(** At most one call is writing, so command lines are never interleaved; a
    free and open writer owns its socket, so taking it cannot panic; and the
    channel of a reply on its way has room, so the reader and a shutdown never
    block on a caller. *)
Lemma writer_exclusive x :
  reachable x ->
  (forall n m c d, calls x !! n = Some c -> calls x !! m = Some d ->
     at_phase c = Sending -> at_phase d = Sending -> n = m) /\
  (busy (writer (state x)) = false -> w_closed (writer (state x)) = false ->
     stream (writer (state x)) = true) /\
  (forall n r, mail x !! n = Some r -> exists c, calls x !! n = Some c /\ reply c = None).
Proof.
  intros [Hr Hw _ _]%client_reachable_ok. split; [apply (ok_single x Hw)|split; [apply (ok_idle x Hw)|]].
  intros n r (c & ? & ? & _)%(ok_mail x Hr). eauto.
Qed.

(** ** Two runs: a command answered, and the same command caught by a shutdown *)

Definition demo_line : json := JObj [("return", JObj [("status", JStr "running")]); ("id", JStr "c1")].
Definition demo_call (p : phase) (r : option raw_response) : call := Call "query-status" (Budget 0 30) p r.
Definition demo_sent : client :=
  let x1 := Client (add_pending 1 "query-status" inner_new) (<[1 := demo_call Registered None]> ∅) ∅ 2 false [] in
  let x2 := set_call 1 (demo_call Sending None) (take_stream (state x1)) x1 in
  let x3 := set_call 1 (demo_call Written None) (return_stream (state x2)) x2 in
  set_call 1 (demo_call Waiting None) (state x3) x3.

Definition demo_replied : client :=
  let r := classify "query-status" demo_line in
  let s := (handle_line (Some demo_line) (state demo_sent)).1 in
  let x5 := Client s (calls demo_sent) (<[1 := r]> ∅) 2 false [demo_line] in
  let x6 := Client s (<[1 := demo_call Waiting (Some r)]> (calls x5)) (delete 1 (mail x5)) 2 false [demo_line] in
  set_call 1 (demo_call (Finished (result_of "query-status" r)) (Some r)) s x6.
Definition capabilities : json := JObj [("execute", JStr "qmp_capabilities")].
Definition enable_events : json :=
  JObj [("execute", JStr "migrate-set-capabilities");
        ("arguments", JObj [("capabilities",
           JArr [JObj [("capability", JStr "events"); ("state", JBool true)]])])].

(** [handshake], up to the reader thread it starts on success. *)
Definition handshake (b : budget) (c : conn) : outcome unit :=
  and_then (read_line b c) (fun greeting c =>
  match from_str greeting with
  | None => Some (Err QDecode, c)
  | Some v =>
      match jget "QMP" v with
      | None => Some (Err (QHandshake ("expected QMP greeting, got: " +:+ text (trim greeting))), c)
      | Some _ =>
          and_then (send b capabilities c) (fun _ c =>
          and_then (await_simple_return "qmp_capabilities" b c) (fun _ c =>
          and_then (send b enable_events c) (fun _ c =>
          await_simple_return "migrate-set-capabilities" b c)))
      end
  end).

End Negotiation.

(** * A well-behaved peer *)

(** Bytes still to be read, and the time when every scripted wait is over. *)
Definition data_of (rs : list (Z * fill)) : bytes :=
  concat ((fun x => match x.2 with FData bs => bs | _ => [] end) <$> rs).
Definition unread (c : conn) : bytes := rbuf c ++ data_of (reads c).
Definition time_of {A} (l : list (Z * A)) : Z := lsum fst l.
Definition over_at (c : conn) : Z := now c + time_of (reads c) + time_of (writes c).
(** * The operations *)

Definition exec (a : exec_args) : call exec_result :=
  Call (MExec a) "exec_result" (fun m => match m with RExec r => Some (Ok r) | _ => None end).
Definition batch_exec (items : list exec_args) : call (list exec_result) :=
  Call (MBatchExec items) "batch_exec_result" (fun m => match m with RBatchExec rs => Some (Ok rs) | _ => None end).
Definition batch_op (items : list host_message) : call (list agent_message) :=
  Call (MBatchOp items) "batch_op_result" (fun m => match m with RBatchOp rs => Some (Ok rs) | _ => None end).
Definition open_file (a : open_file_args) : call (op_result file_handle) :=
  Call (MOpenFile a) "open_file_result" (fun m => match m with ROpenFile r => Some (Ok r) | _ => None end).
Definition read (a : read_args) : call (op_result bytes) :=
  Call (MRead a) "read_result" (fun m => match m with RRead r => Some (Ok r) | _ => None end).
Definition write (a : write_args) : call (op_result Z) :=
  Call (MWrite a) "write_result" (fun m => match m with RWrite r => Some (Ok r) | _ => None end).
Definition close (h : file_handle) : call (op_result unit) :=
  Call (MClose h) "close_result" (fun m => match m with RClose r => Some (Ok r) | _ => None end).
Definition read_file (path : string) : call (op_result bytes) :=
  Call (MReadFile path) "read_file_result" (fun m => match m with RReadFile r => Some (Ok r) | _ => None end).
Definition write_file (a : write_file_args) : call (op_result unit) :=
  Call (MWriteFile a) "write_file_result" (fun m => match m with RWriteFile r => Some (Ok r) | _ => None end).
Definition stat (a : stat_args) : call (op_result file_metadata) :=
  Call (MStat a) "stat_result" (fun m => match m with RStat r => Some (Ok r) | _ => None end).
Definition run_async (a : run_async_args) : call (op_result process_handle) :=
  Call (MRunAsync a) "run_async_result" (fun m => match m with RRunAsync r => Some (Ok r) | _ => None end).
Definition wait (a : wait_args) : call (op_result exec_ok) :=
  Call (MWait a) "wait_result" (fun m => match m with RWait r => Some (Ok r) | _ => None end).
Definition kill (a : kill_args) : call (op_result unit) :=
  Call (MKill a) "kill_result" (fun m => match m with RKill r => Some (Ok r) | _ => None end).
Definition get_pid (h : process_handle) : call (op_result Z) :=
  Call (MGetPid h) "get_pid_result" (fun m => match m with RGetPid r => Some (Ok r) | _ => None end).
Definition get_time : call (op_result Z) :=
  Call MGetTime "get_time_result" (fun m => match m with RGetTime r => Some (Ok r) | _ => None end).
Definition set_time (ns : Z) : call (op_result unit) :=
  Call (MSetTime ns) "set_time_result" (fun m => match m with RSetTime r => Some (Ok r) | _ => None end).
Definition sleep_clock (ns : Z) : call (op_result unit) :=
  Call (MSleepClock ns) "sleep_clock_result" (fun m => match m with RSleepClock r => Some (Ok r) | _ => None end).
Definition advance_clock (ns : Z) : call (op_result unit) :=
  Call (MAdvanceClock ns) "advance_clock_result" (fun m => match m with RAdvanceClock r => Some (Ok r) | _ => None end).
Definition syscall (a : syscall_args) : call syscall_result :=
  Call (MSyscall a) "syscall_result" (fun m => match m with RSyscall r => Some (Ok r) | _ => None end).
Definition read_mem (a : read_mem_args) : call (op_result bytes) :=
  Call (MReadMem a) "read_mem_result" (fun m => match m with RReadMem r => Some (Ok r) | _ => None end).
Definition spawn_worker : call (op_result worker_handle) :=
  Call MSpawnWorker "spawn_worker_result" (fun m => match m with RSpawnWorker r => Some (Ok r) | _ => None end).
Definition worker_exec (a : worker_exec_args) : call exec_result :=
  Call (MWorkerExec a) "worker_exec_result" (fun m => match m with RWorkerExec r => Some (Ok r) | _ => None end).
Definition worker_join (h : worker_handle) : call (op_result Z) :=
  Call (MWorkerJoin h) "worker_join_result" (fun m => match m with RWorkerJoin r => Some (Ok r) | _ => None end).
Definition listdir (path : string) : call (op_result (list dir_entry)) :=
  Call (MListdir path) "listdir_result" (fun m => match m with RListdir r => Some (Ok r) | _ => None end).
Definition mkdir (a : mkdir_args) : call (op_result unit) :=
  Call (MMkdir a) "mkdir_result" (fun m => match m with RMkdir r => Some (Ok r) | _ => None end).
Definition unlink (path : string) : call (op_result unit) :=
  Call (MUnlink path) "unlink_result" (fun m => match m with RUnlink r => Some (Ok r) | _ => None end).
Definition rename (a : rename_args) : call (op_result unit) :=
  Call (MRename a) "rename_result" (fun m => match m with RRename r => Some (Ok r) | _ => None end).
Definition seek (a : seek_args) : call (op_result Z) :=
  Call (MSeek a) "seek_result" (fun m => match m with RSeek r => Some (Ok r) | _ => None end).
Definition ioctl (a : ioctl_args) : call (op_result ioctl_ok) :=
  Call (MIoctl a) "ioctl_result" (fun m => match m with RIoctl r => Some (Ok r) | _ => None end).
Definition proc_stdin_write (a : stdin_write_args) : call (op_result Z) :=
  Call (MProcStdinWrite a) "proc_stdin_write_result"
    (fun m => match m with RProcStdinWrite r => Some (Ok r) | _ => None end).
Definition proc_stdin_close (h : process_handle) : call (op_result unit) :=
  Call (MProcStdinClose h) "proc_stdin_close_result"
    (fun m => match m with RProcStdinClose r => Some (Ok r) | _ => None end).
Definition proc_status (h : process_handle) : call (op_result process_live_status) :=
  Call (MProcStatus h) "proc_status_result" (fun m => match m with RProcStatus r => Some (Ok r) | _ => None end).
Definition worker_run_async (a : worker_run_async_args) : call (op_result process_handle) :=
  Call (MWorkerRunAsync a) "worker_run_async_result"
    (fun m => match m with RWorkerRunAsync r => Some (Ok r) | _ => None end).
Definition worker_open_file (a : worker_open_file_args) : call (op_result file_handle) :=
  Call (MWorkerOpenFile a) "worker_open_file_result"
    (fun m => match m with RWorkerOpenFile r => Some (Ok r) | _ => None end).
Definition worker_kill (a : worker_kill_args) : call (op_result Z) :=
  Call (MWorkerKill a) "worker_kill_result" (fun m => match m with RWorkerKill r => Some (Ok r) | _ => None end).
Definition worker_syscall (a : worker_syscall_args) : call syscall_result :=
  Call (MWorkerSyscall a) "worker_syscall_result"
    (fun m => match m with RWorkerSyscall r => Some (Ok r) | _ => None end).
(** The one operation that flattens the operating-system error of its result. *)
Definition worker_syscall_begin (a : worker_syscall_args) : call Z :=
  Call (MWorkerSyscallBegin a) "worker_syscall_begin_result"
    (fun m => match m with
              | RWorkerSyscallBegin (Ok id) => Some (Ok id)
              | RWorkerSyscallBegin (Err os) => Some (Err (StreamSource os))
              | _ => None
              end).
Definition worker_syscall_await (a : worker_await_args) : call syscall_result :=
  Call (MWorkerSyscallAwait a) "worker_syscall_await_result"
    (fun m => match m with RWorkerSyscallAwait r => Some (Ok r) | _ => None end).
====
Using the listing above, return word for word each line from the one that has "Call (MListdir path)" through the one that has "Call (MSeek a)", and no line outside that range.

- **SOLUTION TO THIS EXERCISE**
  Call (MListdir path) "listdir_result" (fun m => match m with RListdir r => Some (Ok r) | _ => None end).
Definition mkdir (a : mkdir_args) : call (op_result unit) :=
  Call (MMkdir a) "mkdir_result" (fun m => match m with RMkdir r => Some (Ok r) | _ => None end).
Definition unlink (path : string) : call (op_result unit) :=
  Call (MUnlink path) "unlink_result" (fun m => match m with RUnlink r => Some (Ok r) | _ => None end).
Definition rename (a : rename_args) : call (op_result unit) :=
  Call (MRename a) "rename_result" (fun m => match m with RRename r => Some (Ok r) | _ => None end).
Definition seek (a : seek_args) : call (op_result Z) :=
  Call (MSeek a) "seek_result" (fun m => match m with RSeek r => Some (Ok r) | _ => None end).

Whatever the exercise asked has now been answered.